Jon, que raramente gostava de infringir proibições, dominou o seu desejo de lá ir, embora estivesse aborrecido e solitário. Na verdade, a fase do lago já passara, e ele sentia-se cheio, até ao âmago da sua alma, de uma inquietação, de uma falta de qualquer coisa

- não de uma árvore, não de uma espingarda, mas de uma coisa macia. Aqueles dois últimos dias tinham-lhe parecido dois meses, a despeito do Perdidos no Mar, que estava a ler agora, onde se contava a história da Velha Lee e das suas terríveis fogueiras que causavam naufrágios. Subira e descera a escada uma centena de vezes durante aqueles dois dias, e muitas vezes fugia do seu quarto para o quarto da mãe, olhando tudo, sem tocar em nada. Entrou uma vez no quarto de vestir, e, erguido num pé só, junto à banheira, fez misteriosamente a invocação mágica de Slingsby, para ter sorte.
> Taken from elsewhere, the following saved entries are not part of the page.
(** The scanner reads a JSON number as a value. *)
Lemma scan_value_number l n :
  scan_number n = Some (n, "") -> scan_value l n = Some (JNum n, "").
Proof.
  intros Hn. pose proof (scan_number_nonempty _ _ _ Hn) as Hne. destruct n as [|c t]; [done|].
  assert (forall d, json_digit d = false -> d <> "-"%char -> Ascii.eqb c d = false) as Hc.
  { intros d Hd Hm. apply Ascii.eqb_neq. intros ->. rewrite /scan_number /seq_scan in Hn.
    assert (scan_minus (String d t) = Some ("", String d t)) as E.
    { rewrite /scan_minus. cbn [eat]. by destruct (Ascii.eqb_spec d "-"). }
    rewrite E in Hn. cbn [mbind option_bind] in Hn. rewrite /scan_int in Hn.
    cbn [span_digits] in Hn. by rewrite Hd in Hn. }
  assert (scan_value l (String c t) = scan_scalar (String c t)) as ->
    by (destruct l; cbn [scan_value]; rewrite !Hc //).
  cbn [scan_scalar]. rewrite !Hc // Hn. done.
Qed.

Lemma value_text_number l n : scan_number n = Some (n, "") -> value_text l n.
Proof. intros Hn. exists (JNum n). split; [by apply scan_value_number|done]. Qed.

Lemma value_text_Itoa l z : value_text l (Itoa z).
Proof. apply value_text_number, scan_number_Itoa. Qed.

Lemma value_text_scanned c v :
  scan_value maxNestingDepth c = Some (v, "") -> raw_of v = c -> parse_json c = Some v.
Proof.
  intros Hs Hr. destruct (value_text_head maxNestingDepth c "") as (_ & Hskip & _); [by exists v|].
  rewrite append_nil_r in Hskip. by rewrite /parse_json Hskip Hs.
Qed.

Lemma Unmarshal_number_text n : scan_number n = Some (n, "") -> Unmarshal_number n = Ok n.
Proof.
  intros Hn. rewrite /Unmarshal_number /checked (value_text_scanned n (JNum n)) //.
  by apply scan_value_number.
Qed.

(** The first byte of a value. *)
Lemma scan_number_first c t x :
  scan_number (String c t) = Some x -> c = "-"%char \/ json_digit c = true.
Proof.
  rewrite /scan_number /seq_scan /scan_minus. cbn [eat].
  destruct (Ascii.eqb_spec c "-"); [by left|]. cbn [mbind option_bind].
  rewrite /scan_int. cbn [span_digits]. destruct (json_digit c); [by right|done].
Qed.
(** [runtimeSource] of python/runtime.go *)
Definition runtimeSource : string := Eval vm_compute in raw_text "
from typing import *
from collections import *
from functools import *
import bisect
import heapq
import itertools
import math
import re
import string

import contextlib as __yexjudge_contextlib
import io as __yexjudge_io
import json as __yexjudge_json
import sys as __yexjudge_sys

class ListNode:
    def __init__(self, val=0, next=None):
        self.val, self.next = val, next

class TreeNode:
    def __init__(self, val=0, left=None, right=None):
        self.val, self.left, self.right = val, left, right

class RandomListNode:
    def __init__(self, val=0, next=None, random=None):
        self.val, self.next, self.random = val, next, random

class Node:
    def __init__(self, val=0, next=None, random=None, neighbors=None):
        self.val, self.next, self.random = val, next, random
        self.neighbors = [] if neighbors is None else neighbors

class GraphNode:
    def __init__(self, val=0, neighbors=None):
        self.val = val
        self.neighbors = [] if neighbors is None else neighbors

def __yexjudge_build_value(type_name, value):
    if value is None:
        return None
    if type_name.startswith(`vector<`):
        if not isinstance(value, list):
            raise TypeError(`vector metadata requires a JSON array`)
        item_type = type_name[7:-1]
        return [__yexjudge_build_value(item_type, item) for item in value]
    if type_name.startswith(`optional<`):
        return __yexjudge_build_value(type_name[9:-1], value)
    if type_name == `ListNode*`:
        head = tail = None
        for item in value:
            node = ListNode(item)
            if head is None:
                head = node
            else:
                tail.next = node
            tail = node
        return head
    if type_name == `TreeNode*`:
        if not value:
            return None
        nodes = [None if item is None else TreeNode(item) for item in value]
        root = nodes[0]
        pending = [root] if root is not None else []
        index = 1
        while pending and index < len(nodes):
            node = pending.pop(0)
            if node is None:
                continue
            node.left = nodes[index]
            index += 1
            if node.left is not None:
                pending.append(node.left)
            if index < len(nodes):
                node.right = nodes[index]
                index += 1
                if node.right is not None:
                    pending.append(node.right)
        if any(node is not None for node in nodes[index:]):
            raise ValueError(`tree input contains unreachable nodes`)
        return root
    if type_name in (`RandomListNode*`, `Node*`):
        if not isinstance(value, dict) or not isinstance(value.get(`values`), list) or not isinstance(value.get(`random`), list):
            raise TypeError(`random-list metadata requires values and random arrays`)
        values, random = value[`values`], value[`random`]
        if len(values) != len(random):
            raise ValueError(`random-list values and random lengths must match`)
        node_type = RandomListNode if type_name == `RandomListNode*` else Node
        nodes = [node_type(item) for item in values]
        for index, node in enumerate(nodes):
            if index:
                nodes[index - 1].next = node
            random_index = random[index]
            if random_index is not None:
                node.random = nodes[random_index]
        return nodes[0] if nodes else None
    if type_name in (`GraphNode*`,):
        if not isinstance(value, dict) or not isinstance(value.get(`values`), list) or not isinstance(value.get(`neighbors`), list):
            raise TypeError(`graph metadata requires values and neighbors arrays`)
        values, neighbors = value[`values`], value[`neighbors`]
        if len(values) != len(neighbors):
            raise ValueError(`graph values and neighbors lengths must match`)
        nodes = [GraphNode(item) for item in values]
        for index, row in enumerate(neighbors):
            nodes[index].neighbors = [nodes[neighbor] for neighbor in row]
        return nodes[0] if nodes else None
    return value

def __yexjudge_serialize_value(type_name, value):
    if value is None:
        return None
    if type_name.startswith(`vector<`):
        item_type = type_name[7:-1]
        return [__yexjudge_serialize_value(item_type, item) for item in value]
    if type_name.startswith(`optional<`):
        return __yexjudge_serialize_value(type_name[9:-1], value)
    if type_name == `ListNode*`:
        result, seen = [], set()
        node = value
        while node is not None:
            if id(node) in seen:
                raise ValueError(`cannot serialize a cyclic ListNode chain`)
            seen.add(id(node))
            result.append(node.val)
            node = node.next
        return result or None
    if type_name == `TreeNode*`:
        result, pending, seen = [], [value], set()
        while pending:
            node = pending.pop(0)
            if node is None:
                result.append(None)
                continue
            if id(node) in seen:
                raise ValueError(`cannot serialize a cyclic or shared TreeNode structure`)
            seen.add(id(node))
            result.append(node.val)
            pending.extend((node.left, node.right))
        while result and result[-1] is None:
            result.pop()
        return result or None
    if type_name in (`RandomListNode*`, `Node*`):
        values, random, indices, seen = [], [], {}, set()
        node = value
        while node is not None:
            if id(node) in seen:
                raise ValueError(`cannot serialize a cyclic random-list chain`)
            seen.add(id(node))
            indices[id(node)] = len(values)
            values.append(node.val)
            random.append(node.random)
            node = node.next
        random_indices = []
        for item in random:
            if item is None:
                random_indices.append(None)
            elif id(item) not in indices:
                raise ValueError(`random pointer references a node outside the list`)
            else:
                random_indices.append(indices[id(item)])
        return {`values`: values, `random`: random_indices}
    if type_name == `GraphNode*`:
        nodes, indices = [value], {id(value): 0}
        for node in nodes:
            for neighbor in node.neighbors:
                if id(neighbor) not in indices:
                    indices[id(neighbor)] = len(nodes)
                    nodes.append(neighbor)
        return {`values`: [node.val for node in nodes], `neighbors`: [[indices[id(neighbor)] for neighbor in node.neighbors] for node in nodes]}
    if type_name == `int` or type_name == `long long`:
        return int(value)
    if type_name == `double`:
        return float(value)
    if type_name == `bool`:
        return bool(value)
    if type_name == `string`:
        return str(value)
    return value

def __yexjudge_objects(type_name, value):
    if value is None:
        return set()
    if type_name.startswith(`vector<`):
        result = set()
        item_type = type_name[7:-1]
        for item in value:
            result.update(__yexjudge_objects(item_type, item))
        return result
    if type_name.startswith(`optional<`):
        return __yexjudge_objects(type_name[9:-1], value)
    if type_name in (`ListNode*`, `TreeNode*`, `RandomListNode*`, `Node*`, `GraphNode*`):
        pending, result = [value], set()
        while pending:
            node = pending.pop()
            if node is None or id(node) in result:
                continue
            result.add(id(node))
            if type_name == `ListNode*`:
                pending.append(node.next)
            elif type_name == `TreeNode*`:
                pending.extend((node.left, node.right))
            elif type_name in (`RandomListNode*`, `Node*`):
                pending.extend((node.next, node.random))
            else:
                pending.extend(node.neighbors)
        return result
    return set()

def __yexjudge_postcondition(kind, result, other, type_name):
    if kind == `same_as`:
        return result is other
    return __yexjudge_objects(type_name, result).isdisjoint(__yexjudge_objects(type_name, other))
".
Depois deslizou até ao guarda-roupa da mãe, abriu a porta e aspirou longamente o cheiro que vinha de lá e que parecia aproximá-lo não sabia bem de quê.

Ocupara-se nessas coisas até ao momento em que ficara de pé. no alto da escada, pensando de que maneira a desceria. Todas as maneiras lhe pareciam tolas, e, numa súbita languidez, pôs-se a descer os degraus um a um. Durante aquela descida, pôde lembrar-se distintamente do pai - a curta barba grisalha, os olhos profundos a piscar, o sulco que havia entre eles, o sorriso engraçado, o magro vulto que sempre parecera tão alto ao pequeno Jon. No entanto, não conseguia evocar a mãe. Tudo o que a representava era algo fugitivo, com dois olhos escuros a fitá-lo, e o cheiro do guarda roupa.
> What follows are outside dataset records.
(** Two canonical texts agree exactly when the graphs are renumberings. *)
Lemma canonical_texts g1 g2 :
  accepted g1 -> accepted g2 ->
  let text g := if bool_decide (gr_Values g = []) then "null"
                else graph_text (ig_canonical (graph_of g)) in
  @Ok string (text g1) = Ok (text g2) <-> exists f, ig_iso f (graph_of g1) (graph_of g2).
Proof.
  intros A1 A2 text. unfold text. clear text. split.
  - intros E%ok_inj. case_bool_decide as E1; rewrite graph_empty in E1;
      (destruct (bool_decide (gr_Values g2 = [])) eqn:E2;
       [apply bool_decide_eq_true in E2|apply bool_decide_eq_false in E2]); rewrite graph_empty in E2.
    + exists (fun i => i). split; rewrite ?E1 ?E2; try done; intros i Hi; unfold node in Hi; lia.
    + destruct (canonical_graph_reads g2 A2 E2) as (_ & _ & Hn & _). by rewrite -E in Hn.
    + destruct (canonical_graph_reads g1 A1 E1) as (_ & _ & Hn & _). by rewrite E in Hn.
    + apply ig_canonical_complete; [apply A1|apply A2|done..|].
      destruct (canonical_graph_reads g1 A1 E1) as (_ & _ & _ & P1 & <-).
      destruct (canonical_graph_reads g2 A2 E2) as (_ & _ & _ & P2 & <-).
      rewrite E P2 in P1. by apply ok_inj in P1 as ->.
  - intros [f Hf]. pose proof (ii_size _ _ _ Hf) as Hs.
    rewrite (bool_decide_ext (gr_Values g2 = []) (gr_Values g1 = [])); [by rewrite !graph_empty Hs|].
    case_bool_decide as E1; [done|]. rewrite graph_empty in E1. do 2 f_equal.
    by apply ig_canonical_iso with f; [apply A1| |].
Qed.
Bella estava no hall, ocupada em abrir as grandes cortinas e a porta da frente.

Jon chamou num tom amável:

- Bella!

- Que é, Masterjon?

- Sirva o chá debaixo do carvalho, quando eles chegarem. Sei que preferem tomar lá o chá.

- Isto é, você é que prefere. O pequeno Jon considerou:

- Não, eles preferem, para me agradar. Bella sorriu.
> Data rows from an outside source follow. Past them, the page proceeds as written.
Lemma resolveRef_ind t a : resolveRef r t = Ok a -> P (type_depth t) a.
Proof.
  revert a. induction t as [name args const ref ptr IH] using TypeRef_ind'. intros a.
  destruct args as [|b args].
  { cbn. destruct (reg_adapters r !! _) eqn:E; [|done]. intros [= <-]. by eapply adapters_P. }
  cbn [resolveRef tr_Arguments tr_Name]. set (args' := b :: args) in *.
  destruct (reg_factories r !! name) as [f|] eqn:Ef; [|done].
  set (go := fix resolve_all (l : list TypeRef) : result (list Adapter) := _).
  intros (arguments & Hargs & Hf)%bind_Ok_inv.
  change (type_depth _) with (S (list_max (map type_depth args'))).
  eapply factories_P; [exact Ef| |exact Hf]. clear Hf Ef.
  change (go args' = Ok arguments) in Hargs.
  generalize dependent arguments. clearbody args'.
  induction IH as [|t l Ht _ IHl]; intros arguments Hargs.
  - change (go []) with (@Ok (list Adapter) []) in Hargs. injection Hargs as <-. constructor.
  - change (go (t :: l)) with (x ← resolveRef r t; xs ← go l; Ok (x :: xs)) in Hargs.
    apply bind_Ok_inv in Hargs as (x & Hx & (xs & Hxs & [= <-])%bind_Ok_inv).
    change (list_max (map type_depth (t :: l)))
      with (Nat.max (type_depth t) (list_max (map type_depth l))). constructor.
    + eapply P_weaken, Ht, Hx. lia.
    + eapply Forall_impl; [by apply IHl|]. intros y. apply P_weaken. lia.
Qed.
End ResolveInd.

Section Default.
Context `{Float64} `{UnicodeTables}.

Definition lawful_at (d : nat) (a : Adapter) : Prop := exists l, (l <= d + 3)%nat /\ Lawful l a.

(** An adapter fulfils the contract, and so does the element of a vector. *)
Definition lawful_within (d : nat) (a : Adapter) : Prop :=
  lawful_at d a /\ forall e, a = vectorAdapter e -> lawful_at d e.

Lemma NewRegistry_lookup adapters name a :
  reg_adapters (NewRegistry adapters) !! name = Some a -> a ∈ adapters.
Proof.
  cbn. set (step := fun m a => _).
  assert (forall l m, foldl step m l !! name = Some a -> m !! name = Some a \/ a ∈ l) as Hgen.
  { induction l as [|b l IH]; intros m; cbn; [by left|]. intros Hl.
    apply IH in Hl as [Hl|Hl]; [|right; by right]. unfold step in Hl.
    rewrite lookup_insert in Hl. case_decide; [|by left]. injection Hl as <-. right. by left. }
  intros Hl. apply Hgen in Hl as [Hl|]; [by rewrite lookup_empty in Hl|done].
Qed.

(** The default registry: the built-in adapters and the two factories. *)
Lemma DefaultRegistry_Ok :
  DefaultRegistry = Ok (mkRegistry (reg_adapters (NewRegistry builtin_adapters))
    (<["optional" := optionalFactory]> {["vector" := vectorFactory]})).
Proof.
  rewrite /DefaultRegistry /RegisterFactory. cbn [reg_factories NewRegistry reg_adapters].
  rewrite lookup_empty. change (bool_decide ("vector" = "")) with false. cbn iota. rewrite bind_Ok.
  cbn [reg_factories reg_adapters]. by rewrite lookup_insert_ne // lookup_empty.
Qed.

Lemma DefaultRegistry_default : DefaultRegistry = Ok default_registry.
Proof. rewrite /default_registry DefaultRegistry_Ok. reflexivity. Qed.

Lemma default_parts registry :
  DefaultRegistry = Ok registry ->
  reg_adapters registry = reg_adapters (NewRegistry builtin_adapters) /\
  reg_factories registry = <["optional" := optionalFactory]> {["vector" := vectorFactory]}.
Proof.
  rewrite DefaultRegistry_Ok. intros E. apply ok_inj in E as <-. done.
Qed.

Lemma builtin_lawful a : a ∈ builtin_adapters -> lawful_within 0 a.
Proof.
  intros Ha. split.
  2:{ intros e ->. by repeat (apply elem_of_cons in Ha as [[=]|Ha]); apply elem_of_nil in Ha. }
  revert Ha. unfold builtin_adapters. intros Ha.
  repeat (apply elem_of_cons in Ha as [->|Ha]); [..|by apply elem_of_nil in Ha];
    try (exists 0%nat; split; [lia|first [apply integer_lawful | apply floating_lawful |
      apply boolean_lawful | apply string_lawful | apply void_lawful]]; fail);
    first [exists 1%nat; split; [lia|first [apply list_lawful|apply tree_lawful]] |
      exists 2%nat; split; [lia|apply random_list_lawful] |
      exists 3%nat; split; [lia|apply graph_lawful]].
Qed.

Lemma resolved_lawful registry t a :
  DefaultRegistry = Ok registry -> resolveRef registry t = Ok a -> lawful_within (type_depth t) a.
Proof.
  intros Hr. apply default_parts in Hr as [Ha Hf]. apply resolveRef_ind.
  - intros name b. rewrite Ha. intros Hb%NewRegistry_lookup%builtin_lawful. done.
  - intros name f args d b. rewrite Hf lookup_insert lookup_singleton.
    intros Hn Hargs. repeat case_decide; simplify_eq; destruct args as [|x [|y args]]; try done;
      apply Forall_cons in Hargs as [[(l & Hl & Hx) _] _]; intros [= <-].
    + split; [|done]. exists l. split; [lia|by apply optional_lawful].
    + split; [exists (S l); split; [lia|by apply vector_lawful]|].
      intros e [= <-]. exists l. split; [lia|done].
  - intros d d' b Hd [(l & Hl & Hb) He]. split; [exists l; split; [lia|done]|].
    intros e Ee. destruct (He e Ee) as (k & Hk & Hke). exists k. split; [lia|done].
Qed.

Lemma Resolve_lawful_within registry s a :
  DefaultRegistry = Ok registry -> Resolve registry s = Ok a ->
  (exists l, (l < maxNestingDepth)%nat /\ Lawful l a) /\
  forall e, a = vectorAdapter e -> exists l, (l < maxNestingDepth)%nat /\ Lawful l e.
Proof.
  intros Hr (t & Ht & Ha)%bind_Ok_inv. apply wrap_err_Ok, Parse_inv in Ht as (_ & _ & Hd).
  assert (maxTypeDepth = 64%nat) as E by done. rewrite maxNestingDepth_value.
  assert (forall b, lawful_at (type_depth t) b -> exists l, (l < Z.to_nat 10000)%nat /\ Lawful l b) as Hat
    by (intros b (l & Hl & Hb); exists l; split; [lia|done]).
  destruct (resolved_lawful _ _ _ Hr Ha) as [Hl He]. split; [by apply Hat|].
  intros e Ee. by apply Hat, He.
Qed.

Lemma Resolve_lawful registry s a :
  DefaultRegistry = Ok registry -> Resolve registry s = Ok a ->
  exists l, (l < maxNestingDepth)%nat /\ Lawful l a.
Proof. intros Hr Ha. exact (proj1 (Resolve_lawful_within _ _ _ Hr Ha)). Qed.

(** Every runtime type has the identity postconditions. *)
Lemma resolved_postcondition registry s r :
  DefaultRegistry = Ok registry -> Resolve registry s = Ok (runtimeAdapter r) ->
  ra_postcondition r = Some (identityPostcondition "__disjoint").
Proof.
  intros Hr (t & _ & Ha)%bind_Ok_inv. apply default_parts in Hr as [Had Hf].
  refine (resolveRef_ind registry (fun _ a => forall r, a = runtimeAdapter r ->
    ra_postcondition r = Some (identityPostcondition "__disjoint")) _ _ _ t _ Ha r eq_refl).
  - intros name a. rewrite Had. intros Hb%NewRegistry_lookup r' ->. unfold builtin_adapters in Hb.
    by repeat (apply elem_of_cons in Hb as [[= ->]|Hb]); [..|apply elem_of_nil in Hb].
  - intros name f args d a. rewrite Hf lookup_insert lookup_singleton.
    intros Hn _. repeat case_decide; simplify_eq; destruct args as [|x [|y args]]; try done;
      intros [= <-]; done.
  - auto.
Qed.

(** The type of void declarations. *)
Lemma resolved_void registry s a ref :
  DefaultRegistry = Ok registry -> Resolve registry s = Ok a -> Parse s = Ok ref ->
  tr_Name ref = "void" -> tr_Arguments ref = [] -> tr_Pointer ref = false -> a = voidAdapter.
Proof.
  intros Hr Ha Hp Hn Harg Hptr. apply default_parts in Hr as [Had _].
  rewrite /Resolve Hp in Ha. cbn [wrap_err] in Ha. rewrite bind_Ok in Ha.
  destruct ref as [name args c k ptr]. cbn in Hn, Harg, Hptr. subst. move: Ha.
  cbn [resolveRef tr_Arguments]. rewrite Had. change (CanonicalName _) with "void".
  unfold builtin_adapters. cbn [NewRegistry reg_adapters foldl Adapter_CanonicalName ra_name listNodeAdapter
    randomListNodeAdapter treeNodeAdapter graphNodeAdapter].
  do 5 (rewrite lookup_insert_ne //). rewrite lookup_insert_eq. by intros [= <-].
Qed.
End Default.

(** ** Printed arrays *)

Lemma array_text_inj l cs ds :
  (S l <= maxNestingDepth)%nat -> Forall (value_text l) cs -> Forall (value_text l) ds ->
  array_text cs = array_text ds -> cs = ds.
Proof.
  intros Hl Hc Hd E. apply (f_equal Unmarshal_array) in E.
  rewrite (Unmarshal_array_text l cs) // (Unmarshal_array_text l ds) // in E. by apply ok_inj in E.
Qed.

(** The canonical texts of the elements of an array value. *)
Definition canonical_elements (element : Adapter) (raw : RawMessage) : result (list string) :=
  values ← arrayValues raw;
  imapM (fun i value => wrap_err (at_element i) (CanonicalJSON element value)) values.

Lemma canonical_elements_text l e raw cs :
  Lawful l e -> canonical_elements e raw = Ok cs -> Forall (value_text l) cs.
Proof.
  intros He (values & _ & Hc)%bind_Ok_inv. apply Forall_forall. intros x Hx.
  destruct (imapM_from_source _ _ _ _ _ Hc Hx) as (j & y & _ & Hy%wrap_err_Ok).
  by eapply lawful_text.
Qed.

Lemma unordered_elements e raw :
  CanonicalUnorderedJSON e raw =
    (canonical ← canonical_elements e raw; Ok (array_text (sort_Strings canonical))).
Proof.
  rewrite /CanonicalUnorderedJSON /canonical_elements. by destruct (arrayValues raw).
Qed.

(** ** The string literal of the C++ driver *)

(** How a C++ compiler reads the rest of a narrow string literal: its bytes up
    to the closing quote, and what follows.  A backslash introduces a quote, a
    backslash or one to three octal digits. *)
Definition octal_digit (c : Ascii.ascii) : option Z :=
  let b := byte_of c in if (48 <=? b)%Z && (b <=? 55)%Z then Some (b - 48)%Z else None.

Definition cons_byte (b : Z) (r : option (string * string)) : option (string * string) :=
  match r with Some (v, rest) => Some (String (of_byte b) v, rest) | None => None end.

Fixpoint cpp_string (s : string) : option (string * string) :=
  match s with
  | EmptyString => None
  | String c s1 =>
      if Ascii.eqb c dq then Some ("", s1)
      else if Ascii.eqb c bs then
        match s1 with
        | EmptyString => None
        | String e s2 =>
            if Ascii.eqb e dq || Ascii.eqb e bs then cons_byte (byte_of e) (cpp_string s2)
            else match octal_digit e with
                 | None => None
                 | Some d1 =>
                     match s2 with
                     | String e2 s3 =>
                         match octal_digit e2 with
                         | Some d2 =>
                             match s3 with
                             | String e3 s4 =>
                                 match octal_digit e3 with
                                 | Some d3 => cons_byte (64 * d1 + 8 * d2 + d3) (cpp_string s4)
                                 | None => cons_byte (8 * d1 + d2) (cpp_string s3)
                                 end
                             | EmptyString => None
                             end
                         | None => cons_byte d1 (cpp_string s2)
                         end
                     | EmptyString => None
                     end
                 end
        end
      else if (byte_of c =? 10)%Z then None
      else cons_byte (byte_of c) (cpp_string s1)
  end.

Lemma cpp_string_byte c rest :
  cpp_string (escape_byte c +:+ rest) = cons_byte (byte_of c) (cpp_string rest).
Proof. destruct c as [[] [] [] [] [] [] [] []]; reflexivity. Qed.

Lemma cpp_string_escaped value rest :
  cpp_string (escape_bytes value +:+ String dq rest) = Some (value, rest).
Proof.
  induction value as [|c value IH]; [done|]. cbn [escape_bytes].
  by rewrite -append_assoc cpp_string_byte IH /= of_byte_byte_of.
Qed.

(** ** Properties *)

Section Properties.
Context `{Float64} `{UnicodeTables}.

(** C13: for every type a contract may declare and every JSON text: what the
    type's adapter validates it can both print as a C++ expression and
    canonicalise, and it canonicalises nothing else. *)
Theorem validated_values registry s a raw :
  DefaultRegistry = Ok registry -> Resolve registry s = Ok a ->
  (ValidateJSON a raw = Ok tt <-> exists c, CanonicalJSON a raw = Ok c) /\
  (ValidateJSON a raw = Ok tt -> exists text, GenerateLiteral a raw = Ok text).
Proof.
  intros Hr Ha. destruct (Resolve_lawful _ _ _ Hr Ha) as (l & _ & Hl).
  split; [apply lawful_validated|apply lawful_literal].
Qed.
- Bem, sirvo lá o chá se ficar sossegado e não fizer nenhuma travessura até eles chegarem.

Jon sentou-se no último degrau e acenou que sim. Bella aproximou-se e olhou-o de cima para baixo.

- Levante-se! - disse ela.

O pequeno Jon ergueu-se e ela examinou-o todo. Não estava pálido e os joelhos pareciam limpos.

- Muito bem! -disse ela. - Valha-me Deus! Como está queimado! Dê cá um beijo!

E o pequeno Jon consentiu que ela lhe beijasse os cabelos

- Qual é a geleia? - perguntou ele. - Estou tão cansado de esperar!

- Groselha e morango. Hum! Eram as suas favoritas!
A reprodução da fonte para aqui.